* _THE PROBLEM_: When you reach the line containing "then inr (PgError" in the data below, begin returning lines exactly as written, and stop once the line containing "inl (u, set_users" has been returned.

•••••

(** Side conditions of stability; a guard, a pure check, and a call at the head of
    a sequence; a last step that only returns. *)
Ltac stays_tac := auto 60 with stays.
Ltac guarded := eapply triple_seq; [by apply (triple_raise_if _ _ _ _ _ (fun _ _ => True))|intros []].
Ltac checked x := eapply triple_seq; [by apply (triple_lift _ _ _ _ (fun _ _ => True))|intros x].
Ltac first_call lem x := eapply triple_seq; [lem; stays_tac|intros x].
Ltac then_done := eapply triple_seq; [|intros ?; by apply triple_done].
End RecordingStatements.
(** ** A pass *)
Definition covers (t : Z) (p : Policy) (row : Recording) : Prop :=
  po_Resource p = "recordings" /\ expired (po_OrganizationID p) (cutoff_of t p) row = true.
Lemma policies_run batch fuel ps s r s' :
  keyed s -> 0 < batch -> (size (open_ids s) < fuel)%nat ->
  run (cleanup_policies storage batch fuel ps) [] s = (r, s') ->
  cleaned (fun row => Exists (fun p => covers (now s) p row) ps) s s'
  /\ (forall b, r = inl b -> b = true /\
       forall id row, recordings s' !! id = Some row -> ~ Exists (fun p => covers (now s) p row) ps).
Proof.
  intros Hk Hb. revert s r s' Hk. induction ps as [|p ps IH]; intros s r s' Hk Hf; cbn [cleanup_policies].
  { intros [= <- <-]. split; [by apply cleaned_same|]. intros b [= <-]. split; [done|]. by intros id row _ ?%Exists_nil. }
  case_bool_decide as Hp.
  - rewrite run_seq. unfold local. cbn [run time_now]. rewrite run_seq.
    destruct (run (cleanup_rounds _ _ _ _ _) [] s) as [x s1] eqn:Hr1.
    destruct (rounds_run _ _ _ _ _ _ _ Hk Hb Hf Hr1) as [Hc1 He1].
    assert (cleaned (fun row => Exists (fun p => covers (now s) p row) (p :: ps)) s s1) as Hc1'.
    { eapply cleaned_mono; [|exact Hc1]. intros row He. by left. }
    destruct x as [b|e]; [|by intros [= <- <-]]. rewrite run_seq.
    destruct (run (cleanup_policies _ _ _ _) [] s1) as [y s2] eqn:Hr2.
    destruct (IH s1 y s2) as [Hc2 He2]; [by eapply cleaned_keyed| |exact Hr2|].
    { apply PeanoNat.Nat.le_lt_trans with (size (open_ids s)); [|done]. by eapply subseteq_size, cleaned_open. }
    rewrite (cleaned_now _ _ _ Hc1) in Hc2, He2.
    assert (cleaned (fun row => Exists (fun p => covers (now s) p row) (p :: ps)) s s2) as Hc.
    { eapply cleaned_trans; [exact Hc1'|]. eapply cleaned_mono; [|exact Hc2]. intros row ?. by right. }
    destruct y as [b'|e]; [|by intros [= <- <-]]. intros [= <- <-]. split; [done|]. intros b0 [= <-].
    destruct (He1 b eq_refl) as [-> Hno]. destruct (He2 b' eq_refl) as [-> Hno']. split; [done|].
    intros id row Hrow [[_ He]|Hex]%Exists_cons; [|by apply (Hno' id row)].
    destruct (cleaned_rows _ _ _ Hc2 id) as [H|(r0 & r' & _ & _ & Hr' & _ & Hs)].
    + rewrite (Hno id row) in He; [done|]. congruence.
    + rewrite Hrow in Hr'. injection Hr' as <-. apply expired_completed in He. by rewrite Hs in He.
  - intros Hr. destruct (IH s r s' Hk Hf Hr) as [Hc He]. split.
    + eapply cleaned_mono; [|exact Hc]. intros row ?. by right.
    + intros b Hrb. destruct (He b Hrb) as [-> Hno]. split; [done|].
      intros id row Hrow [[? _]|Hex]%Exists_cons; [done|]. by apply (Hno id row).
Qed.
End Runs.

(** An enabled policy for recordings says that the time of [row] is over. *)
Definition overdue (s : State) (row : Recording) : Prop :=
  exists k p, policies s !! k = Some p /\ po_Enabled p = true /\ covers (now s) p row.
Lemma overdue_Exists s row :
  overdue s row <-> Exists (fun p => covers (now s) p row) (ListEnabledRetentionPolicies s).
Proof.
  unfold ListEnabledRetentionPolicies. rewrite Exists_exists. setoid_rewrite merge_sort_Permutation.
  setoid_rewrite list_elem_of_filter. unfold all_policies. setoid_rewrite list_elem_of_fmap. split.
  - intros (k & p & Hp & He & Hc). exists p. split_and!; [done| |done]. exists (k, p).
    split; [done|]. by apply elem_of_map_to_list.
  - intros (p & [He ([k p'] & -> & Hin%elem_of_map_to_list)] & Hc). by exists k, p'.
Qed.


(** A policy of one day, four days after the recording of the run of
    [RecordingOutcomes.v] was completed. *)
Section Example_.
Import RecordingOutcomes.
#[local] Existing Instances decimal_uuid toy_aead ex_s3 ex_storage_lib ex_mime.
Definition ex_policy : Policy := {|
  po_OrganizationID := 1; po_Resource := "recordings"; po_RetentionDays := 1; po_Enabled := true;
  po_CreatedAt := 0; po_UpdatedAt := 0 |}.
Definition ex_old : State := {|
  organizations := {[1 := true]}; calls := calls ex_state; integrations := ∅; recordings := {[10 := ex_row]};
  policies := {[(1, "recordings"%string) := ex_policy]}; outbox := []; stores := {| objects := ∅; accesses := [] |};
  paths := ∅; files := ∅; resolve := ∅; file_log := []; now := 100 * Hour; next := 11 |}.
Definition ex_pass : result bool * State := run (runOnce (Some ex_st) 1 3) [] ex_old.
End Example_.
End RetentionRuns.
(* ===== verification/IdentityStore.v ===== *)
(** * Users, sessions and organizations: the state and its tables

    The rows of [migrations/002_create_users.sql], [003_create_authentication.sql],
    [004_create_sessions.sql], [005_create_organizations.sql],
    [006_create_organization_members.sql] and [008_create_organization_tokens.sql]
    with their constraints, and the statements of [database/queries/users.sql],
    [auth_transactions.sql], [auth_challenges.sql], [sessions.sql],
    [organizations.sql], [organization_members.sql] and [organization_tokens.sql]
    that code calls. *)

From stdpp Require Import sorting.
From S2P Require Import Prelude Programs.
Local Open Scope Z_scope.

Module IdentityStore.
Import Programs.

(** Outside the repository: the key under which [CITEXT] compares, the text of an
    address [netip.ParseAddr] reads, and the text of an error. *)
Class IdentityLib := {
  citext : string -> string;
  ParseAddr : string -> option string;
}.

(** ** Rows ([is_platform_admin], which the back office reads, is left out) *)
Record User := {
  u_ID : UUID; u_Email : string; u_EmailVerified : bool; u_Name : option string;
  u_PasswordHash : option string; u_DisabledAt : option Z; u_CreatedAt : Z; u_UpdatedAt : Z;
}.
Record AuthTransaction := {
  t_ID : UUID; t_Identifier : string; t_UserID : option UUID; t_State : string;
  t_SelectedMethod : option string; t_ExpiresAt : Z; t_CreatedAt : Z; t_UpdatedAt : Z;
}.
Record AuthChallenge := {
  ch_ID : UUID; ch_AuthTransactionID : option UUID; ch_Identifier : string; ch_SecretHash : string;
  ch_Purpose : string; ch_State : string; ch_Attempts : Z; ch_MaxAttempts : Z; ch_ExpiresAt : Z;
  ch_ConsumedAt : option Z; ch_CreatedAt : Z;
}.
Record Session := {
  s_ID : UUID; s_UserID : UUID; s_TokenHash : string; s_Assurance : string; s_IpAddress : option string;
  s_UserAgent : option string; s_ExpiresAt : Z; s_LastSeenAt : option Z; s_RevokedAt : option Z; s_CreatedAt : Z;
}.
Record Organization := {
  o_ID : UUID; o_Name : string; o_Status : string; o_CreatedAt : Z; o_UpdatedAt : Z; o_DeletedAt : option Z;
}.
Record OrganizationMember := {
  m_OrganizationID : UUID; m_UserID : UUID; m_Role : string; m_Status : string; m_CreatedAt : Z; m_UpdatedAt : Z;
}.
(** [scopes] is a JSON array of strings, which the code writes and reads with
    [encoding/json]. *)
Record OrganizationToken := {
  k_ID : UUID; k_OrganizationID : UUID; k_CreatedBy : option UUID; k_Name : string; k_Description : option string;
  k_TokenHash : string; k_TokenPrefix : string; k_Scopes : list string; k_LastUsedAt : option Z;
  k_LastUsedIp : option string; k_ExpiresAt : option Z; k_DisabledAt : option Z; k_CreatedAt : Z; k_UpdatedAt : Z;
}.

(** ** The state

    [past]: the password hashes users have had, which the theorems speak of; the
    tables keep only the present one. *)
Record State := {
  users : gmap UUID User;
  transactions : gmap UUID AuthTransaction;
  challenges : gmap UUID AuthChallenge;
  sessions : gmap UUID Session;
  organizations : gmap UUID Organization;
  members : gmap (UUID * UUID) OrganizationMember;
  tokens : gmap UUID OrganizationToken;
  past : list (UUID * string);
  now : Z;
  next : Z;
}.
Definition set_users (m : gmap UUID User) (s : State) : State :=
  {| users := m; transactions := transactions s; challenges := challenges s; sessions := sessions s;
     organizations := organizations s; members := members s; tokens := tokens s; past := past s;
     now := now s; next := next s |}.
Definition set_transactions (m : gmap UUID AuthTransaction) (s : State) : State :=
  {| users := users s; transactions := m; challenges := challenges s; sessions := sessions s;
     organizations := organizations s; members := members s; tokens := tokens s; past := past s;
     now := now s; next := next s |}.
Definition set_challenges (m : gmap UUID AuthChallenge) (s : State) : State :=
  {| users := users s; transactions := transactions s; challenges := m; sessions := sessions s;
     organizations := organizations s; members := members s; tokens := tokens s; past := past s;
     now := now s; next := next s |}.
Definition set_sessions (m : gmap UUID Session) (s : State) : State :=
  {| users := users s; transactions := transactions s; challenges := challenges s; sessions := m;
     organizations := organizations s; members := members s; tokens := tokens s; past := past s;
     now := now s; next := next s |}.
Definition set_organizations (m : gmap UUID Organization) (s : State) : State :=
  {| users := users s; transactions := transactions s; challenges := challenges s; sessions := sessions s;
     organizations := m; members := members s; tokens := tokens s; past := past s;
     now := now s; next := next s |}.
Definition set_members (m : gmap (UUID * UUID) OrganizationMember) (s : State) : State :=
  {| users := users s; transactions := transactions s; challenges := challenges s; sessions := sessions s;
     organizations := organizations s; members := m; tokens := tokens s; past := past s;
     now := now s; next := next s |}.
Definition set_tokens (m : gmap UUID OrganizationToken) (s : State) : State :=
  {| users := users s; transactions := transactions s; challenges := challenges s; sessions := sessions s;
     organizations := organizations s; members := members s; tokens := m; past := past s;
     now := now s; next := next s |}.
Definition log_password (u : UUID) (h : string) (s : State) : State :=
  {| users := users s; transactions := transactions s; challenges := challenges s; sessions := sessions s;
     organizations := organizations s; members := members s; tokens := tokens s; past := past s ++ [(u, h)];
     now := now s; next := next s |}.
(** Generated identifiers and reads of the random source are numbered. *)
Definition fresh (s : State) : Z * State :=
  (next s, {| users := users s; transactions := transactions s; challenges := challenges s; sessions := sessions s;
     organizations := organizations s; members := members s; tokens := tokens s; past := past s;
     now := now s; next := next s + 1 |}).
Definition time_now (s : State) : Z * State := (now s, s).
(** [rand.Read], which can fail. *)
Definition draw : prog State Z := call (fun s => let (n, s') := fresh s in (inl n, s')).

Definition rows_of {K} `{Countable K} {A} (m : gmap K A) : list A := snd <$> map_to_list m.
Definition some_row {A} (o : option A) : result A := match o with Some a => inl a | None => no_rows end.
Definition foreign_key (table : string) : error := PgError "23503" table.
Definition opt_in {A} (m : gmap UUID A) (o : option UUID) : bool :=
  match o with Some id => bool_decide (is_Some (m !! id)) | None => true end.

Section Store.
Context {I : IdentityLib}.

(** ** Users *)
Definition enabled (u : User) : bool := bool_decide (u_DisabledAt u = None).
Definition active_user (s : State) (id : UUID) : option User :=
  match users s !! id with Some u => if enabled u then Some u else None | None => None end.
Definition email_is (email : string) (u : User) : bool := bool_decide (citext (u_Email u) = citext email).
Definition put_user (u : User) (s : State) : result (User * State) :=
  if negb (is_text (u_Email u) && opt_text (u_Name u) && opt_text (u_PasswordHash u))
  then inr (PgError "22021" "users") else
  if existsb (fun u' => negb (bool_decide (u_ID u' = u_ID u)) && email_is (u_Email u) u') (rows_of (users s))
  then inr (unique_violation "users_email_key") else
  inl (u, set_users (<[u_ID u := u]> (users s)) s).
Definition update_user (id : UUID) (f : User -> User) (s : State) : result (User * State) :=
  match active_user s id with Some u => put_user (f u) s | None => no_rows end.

•••••

* _EXERCISE SOLUTION_:
  then inr (PgError "22021" "users") else
  if existsb (fun u' => negb (bool_decide (u_ID u' = u_ID u)) && email_is (u_Email u) u') (rows_of (users s))
  then inr (unique_violation "users_email_key") else
  inl (u, set_users (<[u_ID u := u]> (users s)) s).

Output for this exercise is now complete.